### WHAT IS BEING ASKED
Your answer must consist of exactly the lines below, starting with the line with "rc_ListGatewayClasses (reads (m_world" and going on through the line with "rewrite Hget, Hdel, bool_decide_false", and nothing else.

### GIVEN RECORDS
(** A changed configuration takes effect.  After a class configuration that
    is not being deleted was reconciled, the manager answers for every class
    that refers to it, and is in the cluster, with the configuration the
    cluster then holds, not with the one it had cached; classes that do not
    refer to it stay cached. *)
Theorem config_change_takes_effect (req : NamespacedName) m m' r err gcc classes :
  GetGatewayClassConfig (reads (m_world m)) req = Ok (Some gcc) →
  om_DeletionTimestamp (gcc_Meta gcc) = None →
  rc_ListGatewayClasses (reads (m_world m)) = Ok classes →
  GatewayClassConfigReconciler_Reconcile req m = (m', (r, err)) →
  (∀ gc, gc ∈ classes → gatewayClassUsesConfig gc gcc = true → gc_ControllerName gc = controllerName →
     rc_GatewayClass (reads (m_world m')) (mkNamespacedName "" (om_Name (gc_Meta gc))) = Found gc →
     class_config controllerName (om_Name (gc_Meta gc)) m'
       = match GetGatewayClassConfig (reads (m_world m')) (mkNamespacedName "" (om_Name (gcc_Meta gcc))) with
         | Ok config => Ok config
         | Err e => Err (ErrK8s e)
         end) ∧
  (∀ name, (∀ gc, gc ∈ classes → gatewayClassUsesConfig gc gcc = true → om_Name (gc_Meta gc) ≠ name) →
     m_gatewayClasses m' !! name = m_gatewayClasses m !! name).
Proof.
  intros Hget Hdel Hlist. unfold GatewayClassConfigReconciler_Reconcile.
  rewrite Hget, Hdel, bool_decide_false by by intros [? ?].
  destruct (EnsureFinalizer _ _ _) as [[w o] updated]. intros [= <- _ _].
  unfold evict_classes, GatewayClassesUsingConfig. rewrite Hlist. simpl.
  rewrite (evict_names (List.filter _ classes) m). set (names := _ <$> _).
  assert (∀ name, name ∈ names ↔ ∃ gc, gc ∈ classes ∧ gatewayClassUsesConfig gc gcc = true ∧
    om_Name (gc_Meta gc) = name) as Hnames.
  { intros name. unfold names. rewrite list_elem_of_fmap. setoid_rewrite list_elem_of_In.
    setoid_rewrite filter_In. split.
    - intros (gc & -> & Hgc & Huse). by exists gc.
    - intros (gc & Hgc & Huse & <-). by exists gc. }
  split.
  - intros gc Hgc Huse Hctl Hfound. unfold class_config, GetConfig.
    change (m_gatewayClasses (m_set_world w ?m)) with (m_gatewayClasses m).
    change (m_world (m_set_world w ?m)) with w in *.
    rewrite evicted, bool_decide_true by (apply Hnames; eauto).
    unfold GetConfigForGatewayClassName, GetGatewayClass. rewrite Hfound. simpl.
    rewrite bool_decide_false by (intros Hne; by apply Hne).
    unfold gatewayClassUsesConfig in Huse. destruct (gc_ParametersRef gc) as [ref|]; [|done].
    rewrite !andb_true_iff, !bool_decide_eq_true in Huse. destruct Huse as [[Hg Hk] Hn].
    rewrite (bool_decide_false (prm_Group ref ≠ _)) by (intros Hne; by apply Hne).
    rewrite (bool_decide_false (prm_Kind ref ≠ _)) by (intros Hne; by apply Hne). simpl. rewrite Hn.
    destruct (GetGatewayClassConfig (reads w) _) as [[found|]|e]; reflexivity.
  - intros name Hother. simpl. rewrite evicted, bool_decide_false; [done|].
    rewrite Hnames. intros (gc & Hgc & Huse & Hn). by apply (Hother gc).
Qed.
(* ===== verification/Watches.v ===== *)
(** * The watches of the controllers ([internal/k8s/controllers], [SetupWithManager])

    Each controller tells controller-runtime which kinds of objects it watches
    and how an event of such an object becomes requests: for the object itself
    ([For]), for the gateway that controls it ([Owns]) or by a map function
    ([Watches]), in one case behind a predicate on labels.  The set-ups are
    tables of watches here, and [watch_requests] is what they enqueue for an
    event.  The handlers of [For] and [Owns] and the predicate are
    controller-runtime's: parameters with their documented behaviour
    ([ControllerBuilder], [LawfulBuilder]).

    What matters is completeness, for gateways as [Events] has it for routes:
    which changes of the cluster enqueue the gateways whose validation they
    change, and which do not. *)

From S2P Require Import Prelude Errors Json Core K8s Status GatewayClient Resolver State Converter Objects Builder Cluster Binder K8sSecret GatewayValidator RouteValidator Events Controllers.

(** ** Watched objects and events *)

Inductive WatchKind : Type :=
  | WKGateway | WKGatewayClass | WKGatewayClassConfig | WKHTTPRoute | WKTCPRoute
  | WKDeployment | WKService | WKServiceAccount | WKSecret | WKPod
  | WKReferenceGrant | WKReferencePolicy | WKMeshService.

#[export] Instance WatchKind_eq_dec : EqDecision WatchKind.
Proof. solve_decision. Defined.

(** An object as the watches see it: its kind and metadata; a reference grant
    or policy with its specification. *)
Record WatchedObject : Type := mkWatchedObject {
  wo_kind : WatchKind;
  wo_Meta : ObjectMeta;
  wo_grant : ReferenceGrant
}.

(** Of an update both versions are known. *)
Inductive WatchEvent : Type :=
  | Created (o : WatchedObject)
  | Updated (old new : WatchedObject)
  | Deleted (o : WatchedObject).

Definition event_objects (ev : WatchEvent) : list WatchedObject :=
  match ev with
  | Created o | Deleted o => [o]
  | Updated old new => [old; new]
  end.
(** What a predicate on an object looks at. *)
Definition event_subject (ev : WatchEvent) : WatchedObject :=
  match ev with
  | Created o | Deleted o => o
  | Updated _ new => new
  end.

(** ** controller-runtime *)

(** [EnqueueRequestForOwner] for the controlling gateway, and
    [LabelSelectorPredicate] for a set of labels. *)
Class ControllerBuilder : Type := {
  request_for_gateway : ObjectMeta → list NamespacedName;
  label_predicate : gmap string string → ObjectMeta → bool
}.

Definition controlled_by (gateway : Gateway) (m : ObjectMeta) : Prop :=
  mkOwnerReference (om_UID (gw_Meta gateway)) (om_Name (gw_Meta gateway)) true ∈ om_OwnerReferences m.

#[export] Instance controlled_by_dec gateway m : Decision (controlled_by gateway m).
Proof. unfold controlled_by. apply _. Defined.

(** The owner is looked for in the namespace of the object, among the
    references marked as controller. *)
Class LawfulBuilder `{ControllerBuilder} : Prop := {
  request_for_controller gateway m :
    controlled_by gateway m → om_Namespace m = om_Namespace (gw_Meta gateway) →
    gateway_NamespacedName gateway ∈ request_for_gateway m;
  request_only_for_controller m :
    existsb or_Controller (om_OwnerReferences m) = false → request_for_gateway m = [];
  label_predicate_subset labels m :
    label_predicate labels m = true ↔ labels ⊆ om_Labels m
}.

(** ** The set-ups *)

Record controller_watch : Type := mkWatch {
  w_kind : WatchKind;
  w_handler : WatchedObject → list NamespacedName;
  w_predicate : ObjectMeta → bool
}.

### ANSWER SPACE
  rc_ListGatewayClasses (reads (m_world m)) = Ok classes →
  GatewayClassConfigReconciler_Reconcile req m = (m', (r, err)) →
  (∀ gc, gc ∈ classes → gatewayClassUsesConfig gc gcc = true → gc_ControllerName gc = controllerName →
     rc_GatewayClass (reads (m_world m')) (mkNamespacedName "" (om_Name (gc_Meta gc))) = Found gc →
     class_config controllerName (om_Name (gc_Meta gc)) m'
       = match GetGatewayClassConfig (reads (m_world m')) (mkNamespacedName "" (om_Name (gcc_Meta gcc))) with
         | Ok config => Ok config
         | Err e => Err (ErrK8s e)
         end) ∧
  (∀ name, (∀ gc, gc ∈ classes → gatewayClassUsesConfig gc gcc = true → om_Name (gc_Meta gc) ≠ name) →
     m_gatewayClasses m' !! name = m_gatewayClasses m !! name).
Proof.
  intros Hget Hdel Hlist. unfold GatewayClassConfigReconciler_Reconcile.
  rewrite Hget, Hdel, bool_decide_false by by intros [? ?].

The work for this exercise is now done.